New Labour’s Gordon Brown has spent his entire period in high office, first as chancellor, and more recently as prime minister, ensuring that the interests of the global financial sector are inextricably enmeshed with the British economy.

Yesterday he intervened personally on behalf of the gamblers and speculators to postpone European negotiations on trying to regulate the derivatives market until after the forthcoming election. Some 70% of the world’s hedge funds are based in London, with an estimated 80% of Europe’s hedge funds and 60% of private equity firms based in the UK. 

Clearly it is they and the capital markets they operate that will determine what happens to the British economy whoever the Queen invites to form the new government in the next few weeks. The hedge funds have the power to make or break governments as they are demonstrating in the case of Greece. 

Brown and his chancellor Darling are in cahoots with Timothy Geithner, Barack Obama’s Treasury Secretary in the US, in defending the freebooting masters of the universe. Last week Geithner wrote to EU officials warning that the directive was protectionist and would damage US funds. His letter angered Michel Barnier, EU commissioner for financial services, who said he was not amenable to pressure and would not take instructions "from Paris or London and certainly not from Washington."

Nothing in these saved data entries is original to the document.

(** * Binance futures radar: the scan pipeline of [app.js]

    A shallow embedding of the canonical variant of the scanner (the one
    with the product feed, the rank map and the concurrent worker pool):
    the indicator [calculateRSI], the product accessor [fetchProductData]
    and the kline accessor [fetchKlines] with their time-bounded caches,
    the rank map and the rank resolution of [updateData], the staged
    evaluation [processSymbol], the [worker] loop and the aggregation at
    the end of [updateData]; then the four metadata accessors, the
    gathering of the metadata at the start of a cycle and the rows
    [renderTable] makes of the list it is handed; and the scan loop of
    the variant that works through the candidates in batches.  The
    layout of the page, the progress texts, the clipboard handler and
    the wake lock are not embedded.

    Numbers.  Every number the pipeline computes with is a price, a volume
    or a rate parsed from a decimal string, or a value derived from those
    by [+ - * /].  They are exact rationals [Q] here: the rounding of IEEE
    doubles, [NaN] and the infinities are outside this development, and so
    is division by zero (the only divisor that can be zero is the
    smoothing period, and every statement that goes through a division
    assumes a period of at least 1).  Array indices, lengths, ranks and the
    smoothing period are natural numbers; clock readings are integers.

    Objects used as dictionaries ([stats], [baseMap], [rankMap], the kline
    cache) are finite maps keyed by strings.

    Asynchrony.  The script runs on one thread and yields at [await].  A
    suspended [processSymbol] is a [Task]; the workers of the pool are
    resumed one at a time, in an order given by a schedule, and everything
    a worker does between two suspensions happens in one piece.  A call of
    [fetchKlines] is one such piece.  Statements about the pool hold for
    every schedule. *)

From Stdlib Require Import QArith Qabs Lia Lqa List Sorted Permutation.
From stdpp Require Import gmap strings list sorting pretty.
(** [s.startswith(p)] *)
Fixpoint startswith (s p : str) {struct p} : bool :=
  match p, s with
  | [], _ => true
  | a :: p', b :: s' => (a =? b) && startswith s' p'
  | _ :: _, [] => false
  end.

(** [s.endswith(p)] *)
Definition endswith (s p : str) : bool := startswith (rev s) (rev p).

(** [sub in s] *)
Fixpoint contains (s sub : str) : bool :=
  startswith s sub ||
  match s with
  | [] => false
  | _ :: s' => contains s' sub
  end.

(** [s.split(sep)] for a non-empty [sep]: [cur] is the piece being read
    (reversed), [skip] the characters of a separator still to pass. *)
Fixpoint split_from (sep cur : str) (skip : nat) (s : str) : list str :=
  match s with
  | [] => [rev cur]
  | c :: s' =>
    match skip with
    | S k => split_from sep cur k s'
    | O => if startswith s sep
           then rev cur :: split_from sep [] (length sep - 1) s'
           else split_from sep (c :: cur) 0 s'
    end
  end.

Definition split (s sep : str) : list str := split_from sep [] 0 s.

(** [s.strip()] *)
Fixpoint lstrip (s : str) : str :=
  match s with
  | c :: s' => if is_space c then lstrip s' else s
  | [] => []
  end.

Definition strip (s : str) : str := rev (lstrip (rev (lstrip s))).

(** [s.replace(old, new)] for a non-empty [old]. *)
Fixpoint replace_from (old new : str) (skip : nat) (s : str) : str :=
  match s with
  | [] => []
  | c :: s' =>
    match skip with
    | S k => replace_from old new k s'
    | O => if startswith s old
           then new ++ replace_from old new (length old - 1) s'
           else c :: replace_from old new 0 s'
    end
  end.

Definition replace (s old new : str) : str := replace_from old new 0 s.

(** ** Regular expressions

    The fragment of Python's [re] that the pattern of [_execute] uses, with
    the backtracking order of the engine: a lazy quantifier tries the
    continuation before it takes one more character, a greedy one after. *)

Inductive regex : Type :=
| Lit (c : N)                       (* one literal character *)
| PlusLazy (cls : N -> bool)        (* cls+? *)
| PlusGreedy (cls : N -> bool)      (* cls+ *)
| Group (r : regex)                 (* ( r ) *)
| Seq (r1 r2 : regex).

Section Backtracking.
Context {A : Type}.

Fixpoint lazy_plus (cls : N -> bool) (s : str) (k : str -> option A) : option A :=
  match s with
  | [] => None
  | c :: s' =>
    if cls c then
      match k s' with
      | Some a => Some a
      | None => lazy_plus cls s' k
      end
    else None
  end.

Fixpoint greedy_plus (cls : N -> bool) (s : str) (k : str -> option A) : option A :=
  match s with
  | [] => None
  | c :: s' =>
    if cls c then
      match greedy_plus cls s' k with
      | Some a => Some a
      | None => k s'
      end
    else None
  end.

(** [exec r s caps k]: match [r] at the head of [s], then run [k] on the
    rest; [caps] are the groups closed so far, in order. *)
Fixpoint exec (r : regex) (s : str) (caps : list str)
         (k : str -> list str -> option A) : option A :=
  match r with
  | Lit c =>
    match s with
    | c' :: s' => if c =? c' then k s' caps else None
    | [] => None
    end
  | PlusLazy cls => lazy_plus cls s (fun s' => k s' caps)
  | PlusGreedy cls => greedy_plus cls s (fun s' => k s' caps)
  | Group r1 =>
    exec r1 s caps
         (fun s' caps' => k s' (caps' ++ [take (length s - length s') s]))
  | Seq r1 r2 => exec r1 s caps (fun s' caps' => exec r2 s' caps' k)
  end.
End Backtracking.

(** The groups and the unread rest of a match anchored at the head of [s]. *)
Definition match_at (r : regex) (s : str) : option (list str * str) :=
  exec r s [] (fun rest caps => Some (caps, rest)).

(** A match object: its span in the subject and its groups. *)
Record re_match : Type := MkMatch {
  m_start : nat;
  m_end : nat;
  m_groups : list str
}.

(** [m.group(i)] for [i >= 1]. *)
Definition group (m : re_match) (i : nat) : str := nth (i - 1) (m_groups m) [].

(** [re.finditer]: the leftmost match from each position, the search
    resuming where the previous match ended. [skip] counts the characters
    of the last match still to pass. Only patterns that match no empty
    text are in the fragment. *)
Fixpoint scan (r : regex) (pos skip : nat) (s : str) : list re_match :=
  match s with
  | [] => []
  | _ :: s' =>
    match skip with
    | S k => scan r (S pos) k s'
    | O =>
      match match_at r s with
      | Some (caps, rest) =>
        let n := (length s - length rest)%nat in
        MkMatch pos (pos + n) caps :: scan r (S pos) (n - 1) s'
      | None => scan r (S pos) 0 s'
      end
    end
  end.

Definition finditer (r : regex) (s : str) : list re_match := scan r 0 0 s.
(** A new context is the context of no shifter. *)
Lemma us_open k s :
  well_formed s -> ui_shifters s -> ui_shifters (loadFile_open k s).
Proof.
  intros Hwf [H1 H2]. unfold loadFile_open.
  destruct (set_phase_loads k AwaitArrayBuffer
              (set_audioContext (Some (fresh (dom (contexts s))))
                 (set_contexts (<[fresh (dom (contexts s)) := running]> (contexts s)) s)))
    as [l ->].
  assert (Hfresh : forall n p, shifters s !! n = Some p ->
            Some (fresh (dom (contexts s))) <> Some (ps_context p)).
  { intros n p Hp [= E]. destruct (wf_shifters s Hwf n p Hp) as (_ & Hdom & _).
    apply elem_of_dom in Hdom. rewrite <- E in Hdom. exact (is_fresh _ Hdom). }
  split; simpl.
  - intros n p Hp E. exfalso. exact (Hfresh n p Hp E).
  - intros _ _ _ _ n p Hp. exact (Hfresh n p Hp).
Qed.

Lemma us_loadFile_call file s :
  isLoading s = false -> well_formed s -> ui_inv s -> ui_shifters s ->
  ui_shifters (loadFile_call file s).
Proof.
  intros Hl Hwf Hu H. unfold loadFile_call.
  set (k := length (loads s)).
  set (t := {| load_file := file; load_speed := speed s; load_pitch := pitch s;
               load_phase := AwaitClose |}).
  set (s1 := setIsLoading true (set_loads (loads s ++ [t]) s)).
  assert (H1 : ui_shifters s1 /\ well_formed s1).
  { split.
    - destruct H as [G1 G2]. split; simpl; [exact G1|].
      intros j t' Hj Hp. exfalso.
      apply lookup_app_Some in Hj as [Hj|[Hge Hj]].
      + pose proof (ui_idle s Hu Hl j t' Hj) as E. rewrite E in Hp.
        destruct Hp; discriminate.
      + destruct (j - length (loads s))%nat; simpl in Hj;
          [|rewrite lookup_nil in Hj; discriminate].
        injection Hj as <-. simpl in Hp. destruct Hp; discriminate.
    - apply wf_setIsLoading. destruct Hwf as [W1 W2 W3 W4 W5 W6].
      split; simpl; auto. intros j t' Hj Hp.
      apply lookup_app_Some in Hj as [Hj|[_ Hj]]; [eauto|].
      destruct (j - length (loads s))%nat; simpl in Hj;
        [|rewrite lookup_nil in Hj; discriminate].
      injection Hj as <-. simpl in Hp. destruct Hp; discriminate. }
  destruct H1 as [H1 Hwf1].
  set (s2 := if isPlaying s then stop s1 else s1).
  assert (Hq : quiet s1 s2)
    by (subst s2; destruct (isPlaying s); [apply quiet_stop|apply quiet_refl]).
  assert (H2 : ui_shifters s2) by exact (us_quiet _ _ Hq H1).
  assert (Hwf2 : well_formed s2)
    by (subst s2; destruct (isPlaying s); [apply wf_stop|]; exact Hwf1).
  destruct (audioContext s2) as [c|].
  - case_decide.
    { apply us_set_phase; [|exact H2]. intros t' _. do 4 right. reflexivity. }
    destruct (transition_frame c closed s2) as (E1 & E2 & E3 & _).
    destruct (transition_rest c closed s2) as [cs E].
    apply (us_frame s2); [exact E2|exact E3|unfold close; rewrite E; reflexivity| |exact H2].
    intros n. unfold close. rewrite E1. reflexivity.
  - apply us_open; assumption.
Qed.
(** * The hook registry and dispatch engine of EliRefresh

    A shallow embedding of [cloudbot/plugin.py] and [obrbot/plugin.py], the two
    near-duplicate implementations of [PluginManager], and the properties of
    load, unload, internal registration and dispatch proved about them.

    The two files differ in a handful of places; the embedding takes the
    implementation as a parameter [v : variant] and branches exactly where the
    sources differ. *)

From Stdlib Require Import Ascii.
From stdpp Require Import gmap strings list fin_maps.

#[local] Set Warnings "-clear-no-such-hyp".

(** ** Python values, exceptions, events *)

Inductive variant := cloudbot | obrbot.

(** Attribute values of an event, as far as the dispatcher looks at them. *)
Inductive value :=
| VNone
| VBool (b : bool)
| VInt (n : Z)
| VStr (s : string)
| VObj (addr : nat).

(** Python truthiness: [not x] is [negb (truthy x)]. *)
Definition truthy (x : value) : bool :=
  match x with
  | VNone => false
  | VBool b => b
  | VInt n => negb (n =? 0)%Z
  | VStr s => negb (bool_decide (s = EmptyString))
  | VObj _ => true
  end.

(** An instance of Python's [Exception]: its class name and its message. This
    is what [except Exception] catches. *)
Record exn := Exception { exc_class : string; exc_message : string }.

Definition AttributeError := Exception "AttributeError".
Definition AssertionError := Exception "AssertionError" EmptyString.
Definition ValueError := Exception "ValueError".
Definition IndexError := Exception "IndexError".
Definition KeyError := Exception "KeyError".
Definition TypeError := Exception "TypeError".

(** The event handed to [launch]: the named attributes it exposes
    ([hasattr]/[getattr]). Its methods ([reply], [message], [notice_doc],
    [prepare], ...) belong to the chat client and appear as effects. *)
Record Event := { attrs : gmap string value }.

Definition hasattr (e : Event) (name : string) : bool :=
  bool_decide (is_Some (attrs e !! name)).

(** What a hook's callable returns: [None], a list, a tuple, or any other
    object, the latter given by its [str()]. *)
Inductive result :=
| RNone
| RList (items : list string)
| RTuple (items : list string)
| RObject (str : string).

Inductive outcome (A : Type) :=
| Returns (a : A)
| Raises (e : exn).
Arguments Returns {A} a.
Arguments Raises {A} e.

(** ** os.path *)

Definition slash : ascii := "/"%char.
Definition dot : ascii := "."%char.

(** [s.rfind(c)]: index of the last occurrence, [-1] when there is none. *)
Fixpoint rfind_from (c : ascii) (s : string) (i : Z) (last : Z) : Z :=
  match s with
  | EmptyString => last
  | String a r => rfind_from c r (i + 1) (if bool_decide (a = c) then i else last)
  end.

Definition rfind (c : ascii) (s : string) : Z := rfind_from c s 0 (-1).

(** [s[i:]] and [s[:i]] for [0 <= i]. *)
Fixpoint drop_string (n : nat) (s : string) : string :=
  match n, s with
  | O, _ => s
  | S n', String _ r => drop_string n' r
  | S _, EmptyString => EmptyString
  end.

Fixpoint take_string (n : nat) (s : string) : string :=
  match n, s with
  | O, _ => EmptyString
  | S n', String a r => String a (take_string n' r)
  | S _, EmptyString => EmptyString
  end.

Definition char_at (s : string) (i : nat) : option ascii := String.get i s.

(** posixpath.basename: [i = p.rfind('/') + 1; return p[i:]]. *)
Definition basename (p : string) : string :=
  drop_string (Z.to_nat (rfind slash p + 1)) p.

(** posixpath.splitext(p)[0]: the extension starts at the last dot of the last
    path component, unless that component has only dots before it. *)
Fixpoint splitext_scan (p : string) (filenameIndex : nat) (fuel : nat) (dotIndex : nat) : string :=
  match fuel with
  | O => p
  | S fuel' =>
      if bool_decide (char_at p filenameIndex = Some dot)
      then splitext_scan p (S filenameIndex) fuel' dotIndex
      else take_string dotIndex p
  end.

Definition splitext_root (p : string) : string :=
  let sepIndex := rfind slash p in
  let dotIndex := rfind dot p in
  if (sepIndex <? dotIndex)%Z then
    let filenameIndex := Z.to_nat (sepIndex + 1) in
    splitext_scan p filenameIndex (Z.to_nat dotIndex - filenameIndex) (Z.to_nat dotIndex)
  else p.

(** ** Hooks and plugins *)

Module HookType.
(** [cloudbot] has [command, regex, event, onload, irc_raw, sieve]; [obrbot]
    has [command, regex, event, irc_raw, sieve, on_start, on_stop]. *)
Inductive t := command | regex | event | irc_raw | sieve | onload | on_start | on_stop.

#[global] Instance type_eq_dec : EqDecision t.
Proof. solve_decision. Defined.
End HookType.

Chancellor Darling, who lobbied his Spanish opposite number over the weekend, said Britain would seek more concessions because the current draft directive proposed by Spain threatened blocking international funds from the European market. The chancellor believes that this outcome would be “deeply damaging” to the hedge fund and private equity industries as well as to returns made by pension funds.

So you can see that despite the chorus of calls for regulation that echoed around the world during the worst days of the global meltdown, the interests of the capital markets make powerful governments of whatever political stripe into their servants, willingly or not. And the pressure is building, driving the elected governments of countries and unelected regional blocks into deeper conflict between themselves, but more importantly with their populations.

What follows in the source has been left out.